In dezelfde mate waarin Johannes de Doper aan het brave volk een goede en liefdevolle Messias aankondigt, verkondigt hij aan de elite van Jeruzalem, waarmee hij op gelijke voet kan praten vermits hij zoon van een priester is en meer nog, een door allen erkende profeet, een Messias die hen zal komen oordelen. Het is mooi te zien hoe Johannes zich Christus voorstelde : « De wan heeft Hij al in zijn hand, en Hij zal zijn dorsvloer opruimen ; zijn graan zal Hij verzamelen in zijn schuur, maar het kaf verbranden in onblusbaar vuur » (Mt 3, 12). Het onblusbaar vuur is de hel !

Dan zien we heel het volk van Juda en alle volkeren uit de aangrenzende streken die hun huis verlaten, zegt ons Johannes de Doper. Het leek een sabbatjaar te zijn, een jaar van rust voor de aarde ; de mensen hadden minder werk te doen. Men stroomde dat jaar toe, dit moet in het jaar 25 n. Chr. geweest zijn. Dat jaar kwamen de mensen van overal toegestroomd en lieten zich dopen. Johannes de Doper had een beweging op gang gebracht. Dat is niet verwonderlijk omdat het toenmalige joodse volk de Messias verwachtte : iets heel bijzonders ! Het volk vroeg zich af of Johannes de Doper niet de Messias was.

Wat de Doper betreft, deze beantwoordde zo goed aan het traditioneel profiel van een profeet dat niemand hieraan twijfelde.

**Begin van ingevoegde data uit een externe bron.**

(* ===== verification/Moves.v ===== *)
(** * Moves: how far a program can take the state

    [moves R m]: wherever it starts and whatever fails, [m] ends in a state that [R]
    relates to the first.  For a preorder it is proved call by call. *)

From S2P Require Import Prelude Types Db World.

#[local] Open Scope Z_scope.

Definition moves {A} (R : relation World) (m : M World A) : Prop := ∀ w, R w (m w).2.

Lemma moves_at {A} (R : relation World) (m : M World A) w r w' : moves R m → m w = (r, w') → R w w'.
Proof. intros Hm H. specialize (Hm w). by rewrite H in Hm. Qed.

Section moves.
Context (R : relation World) `{!PreOrder R}.

Lemma moves_bind {A B} (m : M World A) (k : A → M World B) :
  moves R m → (∀ a, moves R (k a)) → moves R (m ≫= k).
Proof.
  intros Hm Hk w. rewrite bind_run. specialize (Hm w). destruct (m w) as [[a|e] w1]; [|done].
  etrans; [exact Hm|apply Hk].
Qed.

Lemma moves_try {A} (m : M World A) : moves R m → moves R (try m).
Proof. intros Hm w. specialize (Hm w). unfold try. by destruct (m w). Qed.

Lemma moves_ret {A} (a : A) : moves R (mret a).
Proof. by intros w. Qed.
Lemma moves_throw {A} e : moves R (throw e : M World A).
Proof. by intros w. Qed.
Lemma moves_lift {A} (r : result A) : moves R (lift_result r).
Proof. by intros w. Qed.
Lemma moves_get {A} (f : World → A) : moves R (get f).
Proof. by intros w. Qed.

Lemma moves_for_each {A} (l : list A) (f : A → M World unit) : (∀ a, moves R (f a)) → moves R (for_each l f).
Proof. intros Hf. induction l as [|a l IH]; [apply moves_ret|]. apply moves_bind; [apply Hf|intros []; exact IH]. Qed.

(** Failures to come do not matter to [R], nor what was sent, drawn or cached. *)
Class Blind := {
  blind_faults w x : R w (with_faults x w);
  blind_log w x : R w (with_log x w);
  blind_ids w x : R w (with_ids x w);
  blind_names w x : R w (with_names x w);
  blind_groups w x : R w (with_groups x w);
  blind_friends w x : R w (with_friends x w);
}.

Context {HB : Blind}.

Lemma moves_io {A} (m : M World A) : moves R m → moves R (io m).
Proof.
  intros Hm w. unfold io; simpl. destruct (w_faults w) as [|[] fs]; [apply Hm|apply blind_faults|].
  etrans; [apply blind_faults|apply Hm].
Qed.

Lemma moves_query {A} (q : M DB A) : (∀ w, R w (with_db (q (w_db w)).2 w)) → moves R (query q).
Proof.
  intros Hq. apply moves_io. intros w. unfold on_db. specialize (Hq w). by destruct (q (w_db w)).
Qed.

Lemma with_db_same w : with_db (w_db w) w = w.
Proof. by destruct w. Qed.

Lemma moves_read {A} (q : M DB A) : read_only q → moves R (query q).
Proof.
  intros Hq. apply moves_query. intros w. destruct (q (w_db w)) as [r d] eqn:E. simpl.
  apply Hq in E as ->. by rewrite with_db_same.
Qed.

Lemma moves_emit e : moves R (emit e).
Proof. intros w. apply blind_log. Qed.

Lemma moves_NewV7 : moves R NewV7.
Proof. intros w. unfold NewV7. destruct (w_ids w); [done|apply blind_ids]. Qed.

(** A transaction, when [R] allows taking back what was written. *)
Lemma moves_BeginFunc {A} (fn : M World A) :
  (∀ w w', R w w' → R w (with_db (w_db w) w')) → moves R fn → moves R (BeginFunc fn).
Proof.
  intros Hback Hfn w. unfold BeginFunc.
  pose proof (moves_io (mret tt) (moves_ret tt) w) as H1. destruct (io (mret tt) w) as [[[]|e] w1] eqn:E1; [|done].
  assert (w_db w1 = w_db w) as Hd by exact (untouched_io (mret tt) (untouched_ret tt) _ _ _ E1).
  pose proof (Hfn w1) as H2. destruct (fn w1) as [[a|e] w2]; simpl in *.
  - pose proof (moves_io (mret tt) (moves_ret tt) w2) as H3. destruct (io (mret tt) w2) as [[[]|e] w3]; simpl in *.
    + etrans; [exact H1|]. by etrans.
    + replace (w_db w) with (w_db w1). etrans; [exact H1|]. apply Hback. by etrans.
  - replace (w_db w) with (w_db w1). etrans; [exact H1|]. by apply Hback.
Qed.
End moves.

Arguments Blind R : clear implicits.

(** Statements that only read. *)
Lemma read_only_pure {A} (f : DB → result A) : read_only (λ d, (f d, d)).
Proof. by intros d r d' [= _ <-]. Qed.

(** ** Runs without failures *)

Lemma io_calm {A} (m : M World A) w : w_faults w = [] → io m w = m w.
Proof. unfold io; simpl. by intros ->. Qed.

Lemma query_calm {A} (q : M DB A) w : w_faults w = [] → query q w = ((q (w_db w)).1, with_db (q (w_db w)).2 w).
Proof. intros Hf. unfold query. rewrite io_calm by done. unfold on_db. by destruct (q (w_db w)). Qed.

Lemma read_ok {A} (q : M DB A) w a w' :
  read_only q → query q w = (Ok a, w') → (q (w_db w)).1 = Ok a ∧ ∃ fs, w' = with_faults fs w.
Proof.
  intros Hq (fs & d & E & ->)%query_ok. rewrite E. split; [done|]. exists fs. by apply Hq in E as ->.
Qed.

Lemma try_run {A} (m : M World A) w : try m w = (Ok (m w).1, (m w).2).
Proof. unfold try. by destruct (m w). Qed.

Lemma try_ok {A} (m : M World A) w r w' : try m w = (Ok r, w') → m w = (r, w').
Proof. unfold try. destruct (m w) as [r0 w0]. by intros [= <- <-]. Qed.

(** Names the run of a [try] that [run_inv] found. *)
Ltac untry H :=
  match goal with Hr : try _ _ = (Ok _, _) |- _ => apply try_ok in Hr; rename Hr into H end.

(** Names the run of [f] that [run_inv] found. *)
Ltac run_of f H :=
  let f' := get_head f in
  match goal with
  | Hr : ?m _ = (Ok _, _) |- _ => let h := get_head m in constr_eq h f'; rename Hr into H
  end.

(** Splits on how the run [H] ended. *)
Ltac outcome H := match type of H with _ = (?r, _) => destruct r as [?|?] end.

(** Goes through a program; the calls left are for the lemmas of [moves]. *)
Create HintDb moves.
Ltac walk_program :=
  repeat match goal with
  | |- ∀ _, moves _ _ => intros ?
  | |- moves _ (mbind _ _) => apply (moves_bind _)
  | |- moves _ (try _) => apply moves_try
  | |- moves _ (mret _) => apply (moves_ret _)
  | |- moves _ (throw _) => apply (moves_throw _)
  | |- moves _ (lift_result _) => apply (moves_lift _)
  | |- moves _ (get _) => apply (moves_get _)
  | |- moves _ Now => apply (moves_get _)
  | |- moves _ (let _ := _ in _) => cbv zeta
  | |- moves _ (match ?x with _ => _ end) => destruct x
  | |- moves _ _ => solve [eauto 3 with moves]
  end.

(** ** The clock: only [Sleep] moves it *)

Definition same_now (w w' : World) : Prop := w_now w' = w_now w.
#[export] Instance same_now_preorder : PreOrder same_now.
Proof. split; [by intros w|]. intros w1 w2 w3 H1 H2. unfold same_now in *. congruence. Qed.
#[export] Instance same_now_blind : Blind same_now.
Proof. by split. Qed.

Lemma same_now_query {A} (q : M DB A) : moves same_now (query q).
Proof. by apply (moves_query _). Qed.
Lemma same_now_rand : moves same_now rand_Read.
Proof. intros w. unfold rand_Read. by destruct (w_rand w). Qed.
Lemma same_now_emit e : moves same_now (emit e).
Proof. apply (moves_emit _). Qed.
Lemma same_now_io {A} (m : M World A) : moves same_now m → moves same_now (io m).
Proof. apply (moves_io _). Qed.
#[export] Hint Resolve same_now_query same_now_rand same_now_emit same_now_io : moves.

(** The clock at the end of the runs that [run_inv] found. *)
Ltac clock :=
  repeat match goal with
  | |- same_now ?w ?w => reflexivity
  | H : ?m ?w = (Ok _, ?w') |- same_now _ ?w' => transitivity w; [|exact (moves_at same_now m w _ w' ltac:(walk_program) H)]
  end.
(* ===== verification/Groups_Repo.v ===== *)
(** * Groups_Repo: the group store (src/internal/groups/repo.go)

    Every change of a group's membership runs in a transaction that first locks
    the group's row ([withLockedGroup]), so the transactions of one group are
    serialised and each is one atomic program here.  [AGroup] is the abstract
    view of a group, [a_step] what each operation promises on it, and
    [membership_refines] proves that the transactions implement it. *)

From S2P Require Import Prelude GoLib Types Users_Model Db Sql_Groups Groups_Model Groups_Invite World.

#[local] Open Scope Z_scope.

(** ** The operations *)

(** The constraint a unique violation names, else [EmptyString]. *)
Definition constraint (e : error) : string :=
  match e with
  | ErrPg code constr => if decide (code = "23505") then constr else EmptyString
  | _ => EmptyString
  end.

Definition inviteCodeConstraint : string := "chat_groups_invite_code_key".

Definition ErrNoUniqueCode : error := ErrNew "groups" "could not allocate a unique invite code".

Fixpoint Create_attempts (n : nat) (groupID creatorID : uuid) (req : createGroupRequest) : M World unit :=
  match n with
  | O => throw ErrNoUniqueCode
  | S n' =>
    buf ← try rand_Read;
    code ← lift_result (NewInviteCode buf);
    r ← try (BeginFunc (
      query (CreateGroup groupID (cr_GroupName req) (cr_Description req) (cr_MaxMems req) code (cr_Visibility req)) ;;
      now ← nowUTC;
      query (CreateGroupLeaderRole groupID creatorID now)));
    match r with
    | Ok _ => mret tt
    | Err e => if decide (constraint e = inviteCodeConstraint)
               then Create_attempts n' groupID creatorID req
               else throw e
    end
  end.

Definition Create (groupID creatorID : uuid) (req : createGroupRequest) : M World unit :=
  Create_attempts 3 groupID creatorID req.

(** [if errors.Is(err, pgx.ErrNoRows) { return alt }] *)
Definition no_rows_as {A} (alt : error) (m : M World A) : M World A :=
  r ← try m;
  match r with
  | Ok a => mret a
  | Err e => throw (if decide (e = ErrNoRows) then alt else e)
  end.

Section with_uuid.
Context `{UuidLib}.

Definition preview (id : uuid) (name desc : string) (max n : Z) (vis : string)
    (avatarAt : option time) : GroupPreview :=
  mk_GroupPreview id name desc max n vis
    (if decide (vis = Public) then AvatarURL id avatarAt else None) None.

Definition ByInviteCode (code : string) : M World GroupPreview :=
  g ← no_rows_as ErrNotFoundGroup (query (GetGroupByInviteCode code));
  mret (preview g.1 (g_Name g.2) (g_Description g.2) (g_MaxMember g.2) (g_CurrentMember g.2)
          (g_Visibility g.2) None).

Definition nonNil (s : list string) : list string := s.

Definition Detail (groupID viewer : uuid) : M World GroupDetail :=
  g ← no_rows_as ErrNotFoundGroup (query (GetGroupInfoByID groupID));
  rows ← query (ListGroupMembers groupID);
  let members := (λ x : uuid * User * MemberTable,
    let '(id, u, m) := x in
    mk_GroupMember id (u_name u) (ShownName (u_name u) (u_display_name u)) (m_Role m)
      (nonNil (m_Permissions m)) (AvatarURLFrom id (u_avatar_at u))) <$> rows in
  let isMember := existsb (λ x : uuid * User * MemberTable, bool_decide (x.1.1 = viewer)) rows in
  mret (mk_GroupDetail groupID (g_Name g) (g_Description g) (g_MaxMember g) (g_CurrentMember g)
          (g_Visibility g) isMember
          (if isMember || bool_decide (g_Visibility g = Public) then AvatarURL groupID (g_AvatarAt g) else None)
          (if isMember then members else [])).
End with_uuid.

Definition InviteCode (groupID : uuid) : M World string :=
  no_rows_as ErrNotFoundGroup (query (GetInviteCode groupID)).

Fixpoint Regenerate_attempts (n : nat) (groupID : uuid) : M World string :=
  match n with
  | O => throw ErrNoUniqueCode
  | S n' =>
    buf ← try rand_Read;
    code ← lift_result (NewInviteCode buf);
    r ← try (query (SetInviteCode groupID code));
    match r with
    | Ok _ => mret code
    | Err e => if decide (constraint e = inviteCodeConstraint)
               then Regenerate_attempts n' groupID
               else throw e
    end
  end.

Definition RegenerateInviteCode (groupID : uuid) : M World string := Regenerate_attempts 3 groupID.

(** Four queries, not in a transaction. *)
Definition Snapshot_ (groupID : uuid) : M World GroupSnapshot :=
  g ← no_rows_as ErrNotFoundGroup (query (GetGroupInfoByID groupID));
  members ← query (GetMemberListByID groupID);
  admin ← (r ← try (query (GetGroupLeader groupID));
           match r with
           | Ok a => mret a
           | Err e => if decide (e = ErrNoRows) then mret uuid_nil else throw e
           end);
  mods ← query (ModeratorsOf groupID);
  mret (mk_GroupSnapshot (g_Name g) (g_MaxMember g) admin (bool_decide (g_Visibility g = Public))
          members (list_to_map mods)).

(** [withLockedGroup]: [fn] in a transaction holding the group's row lock;
    [fn] gets the row's max_member and current_member. *)
Definition withLockedGroup {A} (groupID : uuid) (fn : Z * Z → M World A) : M World A :=
  BeginFunc (
    g ← no_rows_as ErrNotFoundGroup (query (LockGroup groupID));
    fn g).

(** The member's row, or None. *)
Definition member (groupID userID : uuid) : M World (option MemberTable) :=
  r ← try (query (GetMember groupID userID));
  match r with
  | Ok m => mret (Some m)
  | Err e => if decide (e = ErrNoRows) then mret None else throw e
  end.

Definition addLocked (g : Z * Z) (groupID userID : uuid) : M World unit :=
  m ← member groupID userID;
  match m with
  | Some _ => throw ErrAlreadyMember
  | None =>
    if g.2 >=? g.1 then throw ErrGroupFull
    else
      now ← nowUTC;
      query (AddMember groupID userID now) ;;
      query (SetGroupMemberCount groupID (wrap16 (g.2 + 1)))
  end.

Definition Join (groupID userID : uuid) : M World unit :=
  withLockedGroup groupID (λ g, addLocked g groupID userID).

Definition Leave (groupID userID successor : uuid) : M World Leaving :=
  withLockedGroup groupID (λ g,
    m ← member groupID userID;
    match m with
    | None => throw ErrNotMember
    | Some m =>
      (* the successor, or None when the group goes with its last member *)
      next ← (if decide (m_Role m = RoleAdmin) then
                if decide (successor = uuid_nil) then
                  r ← try (query (NextAdmin groupID userID));
                  match r with
                  | Ok next => mret (Some (Some next))
                  | Err e => if decide (e = ErrNoRows) then mret None else throw e
                  end
                else
                  s ← member groupID successor;
                  match s with
                  | Some _ => if decide (successor = userID) then throw ErrNotMember
                              else mret (Some (Some successor))
                  | None => throw ErrNotMember
                  end
              else mret (Some None));
      match next with
      | None =>
        query (DeleteGroup groupID) ;;
        mret (mk_Leaving uuid_nil true [userID])
      | Some handover =>
        newAdmin ← match handover with
                   | Some next => query (SetMemberRole RoleAdmin [] groupID next) ;; mret next
                   | None => mret uuid_nil
                   end;
        query (DeleteMemFromGroup groupID userID) ;;
        query (SetGroupMemberCount groupID (Z.max (wrap16 (g.2 - 1)) 0)) ;;
        mret (mk_Leaving newAdmin false [])
      end
    end).

(** [as]: [fn] in the locked transaction, if the actor may do [perm]; [fn]
    gets the actor's role. *)
Definition as_ {A} (groupID actor : uuid) (perm : string) (fn : Z * Z → string → M World A) : M World A :=
  withLockedGroup groupID (λ g,
    m ← member groupID actor;
    match m with
    | None => throw ErrNotFoundGroup
    | Some m =>
      if negb (allowed (m_Role m) (m_Permissions m) perm) then throw ErrNoPermission
      else fn g (m_Role m)
    end).

Definition Kick (groupID actor target : uuid) : M World unit :=
  as_ groupID actor PermRemoveMembers (λ g role,
    if decide (target = actor) then throw ErrKickSelf
    else
      t ← member groupID target;
      match t with
      | None => throw ErrNotMember
      | Some t =>
        if decide (m_Role t = RoleAdmin) then throw ErrCantRemoveAdmin
        else if bool_decide (m_Role t = RoleModerator) && negb (bool_decide (role = RoleAdmin))
        then throw ErrNoPermission
        else
          query (DeleteMemFromGroup groupID target) ;;
          query (SetGroupMemberCount groupID (Z.max (wrap16 (g.2 - 1)) 0))
      end).

Definition Update (groupID actor : uuid) (name desc visibility : option string) : M World GroupPreview :=
  as_ groupID actor PermEditInfo (λ g role,
    if bool_decide (is_Some visibility) && negb (bool_decide (role = RoleAdmin))
    then throw ErrNoPermission
    else
      row ← query (UpdateGroupInfo name desc visibility groupID);
      mret (mk_GroupPreview groupID (g_Name row) (g_Description row) g.1 g.2 (g_Visibility row) None None)).

Definition TransferAdmin (groupID admin target : uuid) : M World unit :=
  as_ groupID admin EmptyString (λ _ _,
    if decide (target = admin) then throw ErrAlreadyAdmin
    else
      t ← member groupID target;
      match t with
      | None => throw ErrNotMember
      | Some _ =>
        query (SetMemberRole RoleMember [] groupID admin) ;;
        query (SetMemberRole RoleAdmin [] groupID target)
      end).

Definition SetRole (groupID admin target : uuid) (role : string) (perms : list string) : M World unit :=
  as_ groupID admin EmptyString (λ _ _,
    if decide (target = admin) then throw ErrSelfRole
    else
      t ← member groupID target;
      match t with
      | None => throw ErrNotMember
      | Some _ =>
        query (SetMemberRole role (if decide (role = RoleMember) then [] else perms) groupID target)
      end).

Definition Delete (groupID admin : uuid) : M World (list uuid) :=
  as_ groupID admin EmptyString (λ _ _,
    members ← query (GetMemberListByID groupID);
    query (DeleteGroup groupID) ;;
    mret members).

Definition AddMember_ (groupID actor target : uuid) : M World unit :=
  as_ groupID actor PermAddMembers (λ g _, addLocked g groupID target).

Definition SetAvatar (groupID actor : uuid) (img : list Z) (at_ : time) : M World unit :=
  as_ groupID actor PermEditInfo (λ _ _,
    query (UpsertGroupAvatar groupID img at_) ;;
    query (SetGroupAvatarAt groupID (Some at_))).

Definition DeleteAvatar (groupID actor : uuid) : M World unit :=
  as_ groupID actor PermEditInfo (λ _ _,
    query (DeleteGroupAvatar groupID) ;;
    query (SetGroupAvatarAt groupID None)).

Definition Avatar (groupID viewer : uuid) : M World (list Z * time) :=
  no_rows_as ErrNoAvatar (query (GroupAvatarForMember groupID viewer)).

Toen de Farizeeërs hem kwamen vragen of hij Christus, Elias of een profeet was, dan gebeurde dit omdat heel het volk zich afvroeg of hij degene was die Israël moest redden. En Johannes antwoordde steeds van niet, dat hij gewoonweg de paden kwam effenen voor iemand die reeds midden onder hen was, maar die ze niet kenden.

Ziedaar hoe Jezus zich de weg heeft laten bereiden op een manier die ons banaal lijkt maar die bijzonder verwonderlijk is en zijns gelijke niet kent in andere godsdiensten of filosofische tradities.